■ Your instructions ■
From the entries that follow, copy exactly the lines beginning at the line holding "if x =? 0 then Ok (next, n)" and continuing through the line holding "let just := maxseen_ a <? seq in".
____
(* ===== verification/Acker.v ===== *)
(** * What a TCP sink has received (tcp/tcp-sink.h, tcp/tcp-sink.cc)

    An [Acker] records which segments have come in a circular buffer [seen_]
    of a power of two of cells, which grows as needed, and knows the next
    segment expected.  A [Sacker] also keeps a stack of the blocks of
    segments reported last, to fill the selective acknowledgment option. *)

From stdpp Require Import base numbers list.
From Stdlib Require Import ZArith Lia Bool.
From S2P Require Import Prelude.
From S2P Require Import Float64.
From S2P Require Import Array.

Open Scope Z_scope.

Definition MWS : Z := 64.
Definition MWM : Z := MWS - 1.
(** The number of SACK blocks a header may carry; it has room for one more. *)
Definition NSA : Z := 3.

Record Acker := mkAcker {
  next_ : Z;
  maxseen_ : Z;
  wndmask_ : Z;
  ecn_unacked_ : Z;
  seen_ : list Z;
  ts_to_echo_ : f64;
  is_dup_ : bool;
  last_ack_sent_ : Z
}.

Definition set_next x a :=
  mkAcker x (maxseen_ a) (wndmask_ a) (ecn_unacked_ a) (seen_ a) (ts_to_echo_ a) (is_dup_ a)
    (last_ack_sent_ a).
Definition set_maxseen x a :=
  mkAcker (next_ a) x (wndmask_ a) (ecn_unacked_ a) (seen_ a) (ts_to_echo_ a) (is_dup_ a)
    (last_ack_sent_ a).
Definition set_seen mask x a :=
  mkAcker (next_ a) (maxseen_ a) mask (ecn_unacked_ a) x (ts_to_echo_ a) (is_dup_ a)
    (last_ack_sent_ a).
Definition set_ts_to_echo x a :=
  mkAcker (next_ a) (maxseen_ a) (wndmask_ a) (ecn_unacked_ a) (seen_ a) x (is_dup_ a)
    (last_ack_sent_ a).
Definition set_is_dup x a :=
  mkAcker (next_ a) (maxseen_ a) (wndmask_ a) (ecn_unacked_ a) (seen_ a) (ts_to_echo_ a) x
    (last_ack_sent_ a).
Definition set_last_ack_sent x a :=
  mkAcker (next_ a) (maxseen_ a) (wndmask_ a) (ecn_unacked_ a) (seen_ a) (ts_to_echo_ a)
    (is_dup_ a) x.

(** [Acker ()]; [is_dup_] is not initialized. *)
Definition new_Acker (dup : bool) : Acker :=
  mkAcker 0 0 MWM 0 (replicate (Z.to_nat MWS) 0) f0 dup 0.

Definition update_ecn_unacked (value : Z) (a : Acker) : Acker :=
  mkAcker (next_ a) (maxseen_ a) (wndmask_ a) value (seen_ a) (ts_to_echo_ a) (is_dup_ a)
    (last_ack_sent_ a).

Definition Seqno (a : Acker) : Z := wrap_i32 (next_ a - 1).

(** [seen_[i & wndmask_]] *)
Definition seen_get (a : Acker) (i : Z) : result Z := aget (seen_ a) (Z.land i (wndmask_ a)).

Definition seen_put (i x : Z) (a : Acker) : result Acker :=
  let! l := aset (seen_ a) (Z.land i (wndmask_ a)) x in
  Ok (set_seen (wndmask_ a) l a).

(** [reset ()]: [memset] clears [wndmask_ + 1] cells. *)
Definition acker_reset (a : Acker) : result Acker :=
  let! l := for_loop 0 (wrap_i32 (wndmask_ a + 1)) (fun i l => aset l i 0) (seen_ a) in
  Ok (set_seen (wndmask_ a) l (set_maxseen 0 (set_next 0 a))).

(** [resize_buffers (sz)]; [new] throws for a negative size. *)
Definition resize_buffers (sz : Z) (a : Acker) : result Acker :=
  if sz <? 0 then Fault Aborted
  else
    let new_wndmask := wrap_i32 (sz - 1) in
    let! new_seen := for_loop (next_ a) (wrap_i32 (maxseen_ a + 1) + 1)
      (fun i l => let! x := seen_get a i in aset l (Z.land i new_wndmask) x)
      (replicate (Z.to_nat sz) 0) in
    Ok (set_seen new_wndmask new_seen a).

Definition update_ts (seqno : Z) (ts : f64) (rfc1323 : bool) (a : Acker) : Acker :=
  let due := wrap_i32 (last_ack_sent_ a + 1) in
  if rfc1323 && (seqno =? due) then set_ts_to_echo ts a
  else if fle (ts_to_echo_ a) ts && (seqno <=? due) then set_ts_to_echo ts a
  else a.

(** [while (seq + 1 - next_ >= wndmask_) resize_buffers ((wndmask_+1)*2)] *)
Fixpoint make_room (fuel : nat) (seq : Z) (a : Acker) : result Acker :=
  if wndmask_ a <=? wrap_i32 (wrap_i32 (seq + 1) - next_ a) then
    match fuel with
    | O => NoFuel
    | S fuel =>
        let! a := resize_buffers (wrap_i32 (wrap_i32 (wndmask_ a + 1) * 2)) a in
        make_room fuel seq a
    end
  else Ok a.

(** The block for a new highest segment. *)
Definition mark_highest (seq numBytes : Z) (a : Acker) : result Acker :=
  let! a := for_loop (wrap_i32 (maxseen_ a + 1)) seq (fun i a => seen_put i 0 a) a in
  let a := set_maxseen seq a in
  let! a := seen_put seq numBytes a in
  seen_put (wrap_i32 (seq + 1)) 0 a.

(** [while (seen_[next & wndmask_]) { numToDeliver += ...; ++next; }] *)
Fixpoint deliver (fuel : nat) (next n : Z) (a : Acker) : result (Z * Z) :=
  let! x := seen_get a next in
  if x =? 0 then Ok (next, n)
  else
    match fuel with
    | O => NoFuel
    | S fuel => deliver fuel (wrap_i32 (next + 1)) (wrap_i32 (n + x)) a
    end.

(** The block for a segment in the window; [just] says that it has just been
    marked as the highest. *)
Definition fill (fuel : nat) (seq numBytes : Z) (just : bool) (a : Acker) : result (Acker * Z) :=
  let! x := seen_get a seq in
  let a := if negb (x =? 0) && negb just then set_is_dup true a else a in
  let! a := seen_put seq numBytes a in
  let! '(next, n) := deliver fuel (next_ a) 0 a in
  Ok (set_next next a, n).

(** The bytes that can be delivered, and the new state. *)
Definition update (fuel : nat) (seq numBytes : Z) (a : Acker) : result (Acker * Z) :=
  let a := set_is_dup false a in
  let! a := make_room fuel seq a in
  let just := maxseen_ a <? seq in
  let! a := if just then mark_highest seq numBytes a else Ok a in
  let next := next_ a in
  let a := if seq <? next then set_is_dup true a else a in
  if (next <=? seq) && (seq <=? maxseen_ a) then fill fuel seq numBytes just a else Ok (a, 0).

(** ** The stack of blocks *)

Record SackStack := mkSackStack {
  size_ : Z;
  cnt_ : Z;
  SFE_ : list (Z * Z)
}.

Definition no_block : Z * Z := (-1, -1).

(** [SackStack (sz)] *)
Definition new_SackStack (sz : Z) : result SackStack :=
  if sz <? 0 then Fault Aborted else Ok (mkSackStack sz 0 (replicate (Z.to_nat sz) no_block)).

Definition stack_reset (k : SackStack) : result SackStack :=
  let! l := for_loop 0 (cnt_ k) (fun i l => aset l i no_block) (SFE_ k) in
  Ok (mkSackStack (size_ k) 0 l).

(** [push ()]: room for a block at the head; the last one is lost when the
    stack is full. *)
Definition stack_push (k : SackStack) : result SackStack :=
  let cnt := if size_ k <=? cnt_ k then size_ k - 1 else cnt_ k in
  let! l := for_loop 0 cnt (fun j l =>
    let i := cnt - 1 - j in
    let! x := aget l i in aset l (i + 1) x) (SFE_ k) in
  Ok (mkSackStack (size_ k) (cnt + 1) l).

(** [pop (n)] *)
Definition stack_pop (n : Z) (k : SackStack) : result SackStack :=
  let! l := for_loop n (cnt_ k - 1) (fun i l =>
    let! x := aget l (i + 1) in aset l i x) (SFE_ k) in
  let! l := aset l (Z.max n (cnt_ k - 1)) no_block in
  Ok (mkSackStack (size_ k) (cnt_ k - 1) l).

(** [head_left (0) = left; head_right (0) = right] *)
Definition stack_set_head (b : Z * Z) (k : SackStack) : result SackStack :=
  let! l := aset (SFE_ k) 0 b in Ok (mkSackStack (size_ k) (cnt_ k) l).

(** ** Selective acknowledgments *)

Record Sacker := mkSacker {
  base_nblocks_ : Z;
  sf_ : SackStack
}.

(** [configure] and [trace]: the number of blocks Tcl has set, [NSA] at most. *)
Definition sacker_configure (nblocks : Z) : result Sacker :=
  let nblocks := if NSA <? nblocks then NSA else nblocks in
  let! k := new_SackStack nblocks in
  Ok (mkSacker nblocks k).

(** [Sacker::reset ()], which nothing in the source calls: the sink calls
    [reset] of an [Acker]. *)
Definition sacker_reset (s : Sacker) (a : Acker) : result (Sacker * Acker) :=
  let! k := stack_reset (sf_ s) in
  let! a := acker_reset a in
  Ok (mkSacker (base_nblocks_ s) k, a).

(** A block written to the header, which has [NSA + 1] entries. *)
Definition put_block (b : Z * Z) (blocks : list (Z * Z)) : result (list (Z * Z)) :=
  if NSA <? Z.of_nat (length blocks) then Fault OutOfBounds else Ok (blocks ++ [b]).

(** The first hole at [i] or after it, up to [maxseen_]; [n] cells are left. *)
Fixpoint hole_right (n : nat) (i : Z) (a : Acker) : result Z :=
  match n with
  | O => Ok (-1)
  | S n =>
      let! x := seen_get a i in
      if x =? 0 then Ok i else hole_right n (i + 1) a
  end.

(** The cell after the first hole at [i] or before it, down to [Seqno () + 1]. *)
Fixpoint hole_left (n : nat) (i : Z) (a : Acker) : result Z :=
  match n with
  | O => Ok (-1)
  | S n =>
      let! x := seen_get a i in
      if x =? 0 then Ok (i + 1) else hole_left n (i - 1) a
  end.

(** The loop over the older blocks, of which [recent] covers some. *)
Fixpoint older_blocks (fuel : nat) (recent : Z * Z) (maxseen nblocks k : Z)
    (blocks : list (Z * Z)) (sf : SackStack) : result (list (Z * Z) * SackStack) :=
  if Z.of_nat (length blocks) <? nblocks then
    match fuel with
    | O => NoFuel
    | S fuel =>
        let! '(sack_left, sack_right) := aget (SFE_ sf) k in
        if (sack_left <? 0) || (sack_right <? 0) || (wrap_i32 (maxseen + 1) <? sack_right)
        then Ok (blocks, sf)
        else if (fst recent <=? sack_left) && (sack_right <=? snd recent) then
          let! sf := stack_pop k sf in
          older_blocks fuel recent maxseen nblocks k blocks sf
        else
          let! blocks := put_block (sack_left, sack_right) blocks in
          older_blocks fuel recent maxseen nblocks (k + 1) blocks sf
    end
  else Ok (blocks, sf).

(** The newest block and then the older ones. *)
Definition build_blocks (fuel : nat) (old_seqno : Z) (blocks : list (Z * Z)) (s : Sacker) (a : Acker)
    : result (list (Z * Z) * Sacker) :=
  let seqno := Seqno a in
  let! r := hole_right (Z.to_nat (maxseen_ a + 1 - old_seqno)) old_seqno a in
  let sack_right := if r =? -1 then wrap_i32 (maxseen_ a + 1) else r in
  let! '(sack_left, blocks) :=
    if old_seqno <=? seqno then Ok (0, blocks)
    else
      let! sack_left := hole_left (Z.to_nat (sack_right - 1 - seqno)) (sack_right - 1) a in
      let! blocks := put_block (sack_left, sack_right) blocks in
      Ok (sack_left, blocks) in
  let! '(blocks, sf) :=
    older_blocks fuel (sack_left, sack_right) (maxseen_ a) (base_nblocks_ s) 0 blocks (sf_ s) in
  let! sf :=
    if seqno <? old_seqno then let! sf := stack_push sf in stack_set_head (sack_left, sack_right) sf
    else Ok sf in
  Ok (blocks, mkSacker (base_nblocks_ s) sf).

(** [append_ack]: the blocks of the acknowledgment, and the new stack. *)
Definition append_ack (fuel : nat) (dsacks : bool) (old_seqno : Z) (s : Sacker) (a : Acker)
    : result (list (Z * Z) * Sacker) :=
  let seqno := Seqno a in
  if old_seqno <? 0 then Ok ([], s)
  else if (maxseen_ a <=? seqno) && negb (cnt_ (sf_ s) =? 0) then
    let! k := stack_reset (sf_ s) in Ok ([], mkSacker (base_nblocks_ s) k)
  else if ((seqno <? maxseen_ a) || is_dup_ a) && (0 <? base_nblocks_ s) then
    let! blocks :=
      if dsacks && is_dup_ a then put_block (old_seqno, wrap_i32 (old_seqno + 1)) [] else Ok [] in
    if base_nblocks_ s <=? Z.of_nat (length blocks) then Ok (blocks, s)
    else build_blocks fuel old_seqno blocks s a
  else Ok ([], s).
____
■ Solution to the problem ■
  if x =? 0 then Ok (next, n)
  else
    match fuel with
    | O => NoFuel
    | S fuel => deliver fuel (wrap_i32 (next + 1)) (wrap_i32 (n + x)) a
    end.

(** The block for a segment in the window; [just] says that it has just been
    marked as the highest. *)
Definition fill (fuel : nat) (seq numBytes : Z) (just : bool) (a : Acker) : result (Acker * Z) :=
  let! x := seen_get a seq in
  let a := if negb (x =? 0) && negb just then set_is_dup true a else a in
  let! a := seen_put seq numBytes a in
  let! '(next, n) := deliver fuel (next_ a) 0 a in
  Ok (set_next next a, n).

(** The bytes that can be delivered, and the new state. *)
Definition update (fuel : nat) (seq numBytes : Z) (a : Acker) : result (Acker * Z) :=
  let a := set_is_dup false a in
  let! a := make_room fuel seq a in
  let just := maxseen_ a <? seq in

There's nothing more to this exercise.